The banjo is America's only indigenous musical instrument. As such, you'd think it'd get more respect. Instead, the five-string and those who play it are targets of derision, the butt of corny jokes. Did you hear the one about the definition of perfect pitch? When the banjo lands in the dumpster without hitting any of the four sides.
As with most clichés, there's a kernel of truth inside the banjo's cursed reputation. Learning the banjo is a cross between a full-time job and waterboard torture. And that's just for the people who live with the beginner. "Happy Birthday, Banjo-vee," says my wife Peggy when she and the kids hand me the big box, oblivious to the trouble it contains.
It's a brand-new Deering Good Time open back. The exact kind I want. In a brilliant act of design, the words "Good Time" are burned into the peg board for the inevitable times when the person playing it has to be reminded.

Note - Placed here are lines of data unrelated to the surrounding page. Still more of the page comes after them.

(* ===== verification/PyStr.v ===== *)
(** * PyStr: the [str] methods the program uses, on lists of code points.

    [str.split()] and [str.join], [re.sub] of a one-or-more character class,
    and the character classes behind them ([str.isspace] is the complete
    Unicode table of CPython).  The lemmas are the facts the text-cleaning
    routines of the components need. *)
From S2P Require Import Prelude.

(** [str.isspace] on one character (bidirectional class WS, B or S, or
    category Zs): the set [str.split()] and the regular expression [\s] use. *)
Definition is_space (c : Z) : bool :=
  ((9 <=? c) && (c <=? 13)) || ((28 <=? c) && (c <=? 32)) || (c =? 0x85) || (c =? 0xA0)
  || (c =? 0x1680) || ((0x2000 <=? c) && (c <=? 0x200A)) || (c =? 0x2028) || (c =? 0x2029)
  || (c =? 0x202F) || (c =? 0x205F) || (c =? 0x3000).

(** A [str] literal of ASCII characters. *)
Definition lit (s : string) : ustr :=
  (λ a, Z.of_N (Ascii.N_of_ascii a)) <$> String.list_ascii_of_string s.

(** [re.sub(r"[class]+", repl, s)] for a one-character replacement. *)
Fixpoint sub_runs_aux (cls : Z → bool) (repl : Z) (in_run : bool) (s : ustr) : ustr :=
  match s with
  | [] => []
  | c :: s' =>
      if cls c then
        if in_run then sub_runs_aux cls repl true s' else repl :: sub_runs_aux cls repl true s'
      else c :: sub_runs_aux cls repl false s'
  end.
Definition sub_runs (cls : Z → bool) (repl : Z) (s : ustr) : ustr := sub_runs_aux cls repl false s.

(** [s.split()]: the maximal runs of non-space characters. *)
Fixpoint split_ws_aux (cur : ustr) (s : ustr) : list ustr :=
  match s with
  | [] => match cur with [] => [] | _ => [reverse cur] end
  | c :: s' =>
      if is_space c then
        match cur with [] => split_ws_aux [] s' | _ => reverse cur :: split_ws_aux [] s' end
      else split_ws_aux (c :: cur) s'
  end.
Definition split_ws (s : ustr) : list ustr := split_ws_aux [] s.

(** [sep.join(parts)]. *)
Fixpoint join (sep : ustr) (parts : list ustr) : ustr :=
  match parts with
  | [] => []
  | [p] => p
  | p :: ps => p ++ sep ++ join sep ps
  end.

Definition SPACE : Z := 32.

(** A non-empty run of non-space characters. *)
Definition is_word (w : ustr) : Prop := w ≠ [] ∧ Forall (λ c, is_space c = false) w.

Lemma split_ws_aux_words cur s :
  Forall (λ c, is_space c = false) cur → Forall is_word (split_ws_aux cur s).
Proof.
  revert cur. induction s as [|c s IH]; cbn [split_ws_aux]; intros cur Hcur.
  - destruct cur; constructor; [|done]. split; [|by apply Forall_reverse].
    intros E%(f_equal length). rewrite length_reverse in E. done.
  - destruct (is_space c) eqn:E; [|apply IH; by constructor].
    destruct cur; [by apply IH|]. constructor; [|by apply IH].
    split; [|by apply Forall_reverse].
    intros E'%(f_equal length). rewrite length_reverse in E'. done.
Qed.

Lemma split_ws_words s : Forall is_word (split_ws s).
Proof. by apply split_ws_aux_words. Qed.

Lemma split_ws_aux_chars cur s w c :
  w ∈ split_ws_aux cur s → c ∈ w → c ∈ cur ∨ c ∈ s.
Proof.
  revert cur. induction s as [|x s IH]; cbn [split_ws_aux]; intros cur Hw Hc.
  - destruct cur; [by apply elem_of_nil in Hw|].
    apply list_elem_of_singleton in Hw as ->. left. by rewrite elem_of_reverse in Hc.
  - rewrite elem_of_cons. destruct (is_space x).
    + destruct cur as [|y cur].
      * destruct (IH _ Hw Hc) as [H|H]; [by apply elem_of_nil in H|tauto].
      * apply elem_of_cons in Hw as [->|Hw]; [left; by rewrite elem_of_reverse in Hc|].
        destruct (IH _ Hw Hc) as [H|H]; [by apply elem_of_nil in H|tauto].
    + destruct (IH _ Hw Hc) as [H|H]; [apply elem_of_cons in H; tauto|tauto].
Qed.

Lemma split_ws_chars s w c : w ∈ split_ws s → c ∈ w → c ∈ s.
Proof. intros Hw Hc. destruct (split_ws_aux_chars _ _ _ _ Hw Hc) as [H|H]; [set_solver|done]. Qed.

Lemma sub_runs_aux_class cls repl b s :
  cls repl = false → Forall (λ c, cls c = false) (sub_runs_aux cls repl b s).
Proof.
  intros Hr. revert b. induction s as [|c s IH]; simpl; intros b; [done|].
  destruct (cls c) eqn:E; [|by constructor]. destruct b; [done|by constructor].
Qed.

Lemma join_chars sep ps c : c ∈ join sep ps → c ∈ sep ∨ ∃ p, p ∈ ps ∧ c ∈ p.
Proof.
  induction ps as [|p ps IH]; simpl; [set_solver|].
  destruct ps as [|q ps]; [set_solver|].
  rewrite !elem_of_app. intros [H|[H|H]]; [set_solver|by left|].
  destruct (IH H) as [?|(r & Hr & ?)]; [by left|]. right. exists r. set_solver.
Qed.

(** Text in the form [" ".join(s.split())] produces: words separated by one
    plain space. *)
Inductive normalized : ustr → Prop :=
  | normalized_nil : normalized []
  | normalized_word w : is_word w → normalized w
  | normalized_cons w s : is_word w → s ≠ [] → normalized s → normalized (w ++ SPACE :: s).

Lemma join_normalized ws : Forall is_word ws → normalized (join [SPACE] ws).
Proof.
  induction 1 as [|w ws Hw Hws IH]; [constructor|]. cbn [join].
  destruct ws as [|w' ws]; [by constructor|]. cbn [app]. apply normalized_cons; [done| |done].
  apply Forall_cons in Hws as [[Hne _] _].
  cbn [join]. destruct ws; destruct w'; done.
Qed.

Lemma split_ws_word_app w s : Forall (λ c, is_space c = false) w → ∀ cur,
  split_ws_aux cur (w ++ s) = split_ws_aux (reverse w ++ cur) s.
Proof.
  induction 1 as [|c w Hc Hw IH]; intros cur; [done|]. cbn [app split_ws_aux].
  rewrite Hc, IH. by rewrite reverse_cons, <- (assoc_L (++)).
Qed.

Lemma split_ws_aux_end cur s : cur ≠ [] →
  split_ws_aux cur (SPACE :: s) = reverse cur :: split_ws_aux [] s.
Proof. intros Hc. cbn. by destruct cur. Qed.

(** Splitting normalized text and joining it again gives it back. *)
Lemma normalized_split_join s : normalized s → join [SPACE] (split_ws s) = s.
Proof.
  unfold split_ws. induction 1 as [|w [Hne Hw]|w s [Hne Hw] Hs _ IH]; [done| |].
  - rewrite <- (app_nil_r w) at 1. rewrite split_ws_word_app by done. rewrite app_nil_r.
    cbn. destruct (reverse w) eqn:E.
    + apply (f_equal length) in E. rewrite length_reverse in E. by destruct w.
    + rewrite <- E. cbn. by rewrite reverse_involutive.
  - rewrite split_ws_word_app, app_nil_r by done. rewrite split_ws_aux_end.
    + rewrite reverse_involutive. cbn [join].
      destruct (split_ws_aux [] s) as [|p ps] eqn:E; [cbn in IH; congruence|].
      by rewrite IH.
    + intros E%(f_equal length). rewrite length_reverse in E. by destruct w.
Qed.

Lemma normalized_chars s c : normalized s → c ∈ s → c = SPACE ∨ is_space c = false.
Proof.
  induction 1 as [|w [_ Hw]|w s [_ Hw] _ _ IH]; [set_solver| |].
  - rewrite Forall_forall in Hw. right. by apply Hw.
  - rewrite elem_of_app, elem_of_cons. rewrite Forall_forall in Hw.
    intros [H|[->|H]]; [right; by apply Hw|by left|by apply IH].
Qed.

A beginning banjoist, instrument in lap, sits at a crossroads. The corner of Scruggs and Stanley. One road leads to the Earl Scruggs three-finger picking style, the technique best known for flamethrowing notes in bluegrass music. The other path leads to an older form, the grandfather of the Scruggs style. It's called "claw hammer," just as tricky to learn, popularized by Ralph Stanley and his old-time mountain banjo. This is the technique I'm learning.
The day after my birthday I say farewell to my family, grab my banjo and descend into the basement. You learn the banjo one hand at a time, and getting the picking hand down first is the only way to master claw hammer. Two weeks pass before I even put my left hand on the neck. In the meantime, I turn on Ken Burns' The War series, dial the sound way down, and claw my way through WWII.
Knowing how to play the guitar works for and against me. I have to unlearn some things as I learn new ones. A guitarist can cross-pick the strings, striking notes on the down stroke as well as the up. The clawhammer player strikes notes with the nail of the middle finger on the down stroke only.
But what gives the style its body and ring is what happens on alternate strokes. The thumb pulls off the high G string, the string that's pegged halfway up the banjo's neck.
The combination of notes and pull-offs creates what's called the "bum ditty" effect. Say it three times fast and you'll hear the banjo sound well enough.
Night after night I sit in front of Ken Burns, breathing through my mouth, forcing the muscle memory into my right hand. War is hell. Especially with a banjo on your lap.
Bum-ditty bum-ditty D-Day. Bum-ditty bum-ditty Normandy. Bum-ditty bum-ditty Pearl Harbor. Bum-ditty bum-ditty Iwo Jima. With the TV turned down it's hard to tell if the GIs are running from the Japanese or me.
Unless you're 8 years old, it's absolutely no fun to be a beginner at anything. Compared to playing the guitar, I feel like I'm wearing a propeller beanie. Desperate, I click into Amazon and order an instruction book and then, like Michael Landon on Little House, stand in the front yard, squint into the horizon, and look for the rising dust of the delivery wagon.
The book arrives at just the right time. Having survived the war with my right hand intact, I'm ready to play a tune. I'm feeling cocky, but I hit the skids when the book tells me to expect to take an entire week to master a song. Then, as if to rub my disbelieving face in it, the first song offered is "Skip to My Lou."
This must be the point where most people quit, I think. A week to learn "Skip to My Lou" is like being told it'll take a week to learn how to make ice.
I master it in eight days.
Like the shell-shocked soldiers in France, my family is showing signs of serious psychological wear, even before the book arrives. Two weeks of uninterrupted right hand, open-string bum-ditty have taken a toll. At the moment I get a second wind, my left hand finally getting some action, Peggy, Maggie and Riley have crumbled into a constant state of agitation. Maggie has developed a tic.
Peggy appears in the basement a couple nights into my graduate work on "Skip to My Lou."
"Forget the banjo," she says. "I'm going to stomp on your face." This is the kind of gentle support that makes all the hours of practice worthwhile. And so I persist.
Learning an instrument is an easy thing to quantify when you do the math. $350 for a banjo plus $20 for an instruction book plus $50 for a case plus 100 hours of practice equals one performable version of "Old Joe Clark."
Since that song only lasts three minutes (eight if you're jamming with hippies), what's the point? That's a lot of money and time for three minutes of music. The answer is as elusive as the definition of art itself. At this stage of the game I can think of only one explanation.
Like a baby speaking her first words, the banjo gives back to its caretaker, even as it frazzles the nerves of an entire household.